* _How to complete this task_
Go through the following data and transcribe exactly the stretch of lines from the one holding "(** The three" to the one holding "(Ok tt, f s).", both included.

* _Recorded information_

(** * server/block_processor.py: prefetcher, block processor, flush and recovery

    A shallow embedding of [Prefetcher] and [BlockProcessor].  Python
    integers are [Z]; byte strings are lists of [byte]; a method that
    mutates [self] and may raise is a function from the object's state to
    an outcome (a value or the exception raised) paired with the state
    the object is left in, so that what a failed call has already done
    stays visible. *)

From Stdlib Require Import ZArith List Lia Bool.
From Stdlib Require Import Strings.String Strings.Byte.
From stdpp Require Import base gmap sets list strings countable.
From stdpp Require pretty.
Import ListNotations.

Local Open Scope Z_scope.

(** ** Python values, exceptions, outcomes *)

Abbreviation bytes := (list byte).

#[global] Instance byte_eq_dec : EqDecision byte := Byte.byte_eq_dec.

#[global] Instance byte_countable : Countable byte :=
  inj_countable Byte.to_N Byte.of_N Byte.of_to_N.

(** The values a chain-state record holds: what [ast.literal_eval]
    returns for the literals [flush_state] writes.  A [bool] is an [int]
    in Python ([True] is 1) and is a [PyInt] here; the wall time, a
    number of seconds, is kept integral. *)
Inductive pyval :=
| PyInt (z : Z)
| PyBytes (b : bytes)
| PyStr (s : string)
| PyNone.

#[global] Instance pyval_eq_dec : EqDecision pyval.
Proof. solve_decision. Defined.

(** The three messages a [ChainError] is raised with in this file,
    each with the values formatted into it. *)
Inductive chain_error :=
| GenesisMismatch (db_genesis coin_genesis : pyval)
    (* 'DB genesis hash {} does not match coin {}' *)
| FlushCountCorrupt
    (* 'DB corrupt: flush_count < utxo_flush_count' *)
| PrevHashMismatch (prev_hash tip : bytes).
    (* 'trying to build header with prev_hash {} on top of tip with hash {}' *)

Inductive exn :=
| ChainError (e : chain_error)
| DaemonError
| KeyError (key : string)
| NameError (name : string)
| AssertionError
| AttributeError
| TypeError
| ValueError
| StructError             (* struct.error *)
| OverflowError
| ZeroDivisionError
| IndexError
| OtherError (tag : string).

Inductive res (A : Type) :=
| Ok (a : A)
| Raise (e : exn).
Arguments Ok {A} a.
Arguments Raise {A} e.

Definition is_ok {A} (r : res A) : bool :=
  match r with Ok _ => true | Raise _ => false end.

(** The value of an outcome, [d] for an exception. *)
Definition value_or {A} (d : A) (r : res A) : A :=
  match r with Ok a => a | Raise _ => d end.

(** A method of an object with state [S]. *)
Definition M (S A : Type) : Type := S -> res A * S.

Definition ret {S A} (a : A) : M S A := fun s => (Ok a, s).
Definition raise {S A} (e : exn) : M S A := fun s => (Raise e, s).
Definition bind {S A B} (m : M S A) (k : A -> M S B) : M S B :=
  fun s => match m s with
           | (Ok a, s') => k a s'
           | (Raise e, s') => (Raise e, s')
           end.
Definition get {S} : M S S := fun s => (Ok s, s).
Definition gets {S A} (f : S -> A) : M S A := fun s => (Ok (f s), s).
Definition modify {S} (f : S -> S) : M S unit := fun s => (Ok tt, f s).
Definition lift {S A} (r : res A) : M S A := fun s => (r, s).

Declare Scope py_scope.
Delimit Scope py_scope with py.
Notation "x <- m ;; k" := (bind m (fun x => k))
  (at level 100, m at next level, right associativity) : py_scope.
Notation "m ;;; k" := (bind m (fun _ => k))
  (at level 100, right associativity) : py_scope.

* _Response area_
(** The three messages a [ChainError] is raised with in this file,
    each with the values formatted into it. *)
Inductive chain_error :=
| GenesisMismatch (db_genesis coin_genesis : pyval)
    (* 'DB genesis hash {} does not match coin {}' *)
| FlushCountCorrupt
    (* 'DB corrupt: flush_count < utxo_flush_count' *)
| PrevHashMismatch (prev_hash tip : bytes).
    (* 'trying to build header with prev_hash {} on top of tip with hash {}' *)

Inductive exn :=
| ChainError (e : chain_error)
| DaemonError
| KeyError (key : string)
| NameError (name : string)
| AssertionError
| AttributeError
| TypeError
| ValueError
| StructError             (* struct.error *)
| OverflowError
| ZeroDivisionError
| IndexError
| OtherError (tag : string).

Inductive res (A : Type) :=
| Ok (a : A)
| Raise (e : exn).
Arguments Ok {A} a.
Arguments Raise {A} e.

Definition is_ok {A} (r : res A) : bool :=
  match r with Ok _ => true | Raise _ => false end.

(** The value of an outcome, [d] for an exception. *)
Definition value_or {A} (d : A) (r : res A) : A :=
  match r with Ok a => a | Raise _ => d end.

(** A method of an object with state [S]. *)
Definition M (S A : Type) : Type := S -> res A * S.

Definition ret {S A} (a : A) : M S A := fun s => (Ok a, s).
Definition raise {S A} (e : exn) : M S A := fun s => (Raise e, s).
Definition bind {S A B} (m : M S A) (k : A -> M S B) : M S B :=
  fun s => match m s with
           | (Ok a, s') => k a s'
           | (Raise e, s') => (Raise e, s')
           end.
Definition get {S} : M S S := fun s => (Ok s, s).
Definition gets {S A} (f : S -> A) : M S A := fun s => (Ok (f s), s).
Definition modify {S} (f : S -> S) : M S unit := fun s => (Ok tt, f s).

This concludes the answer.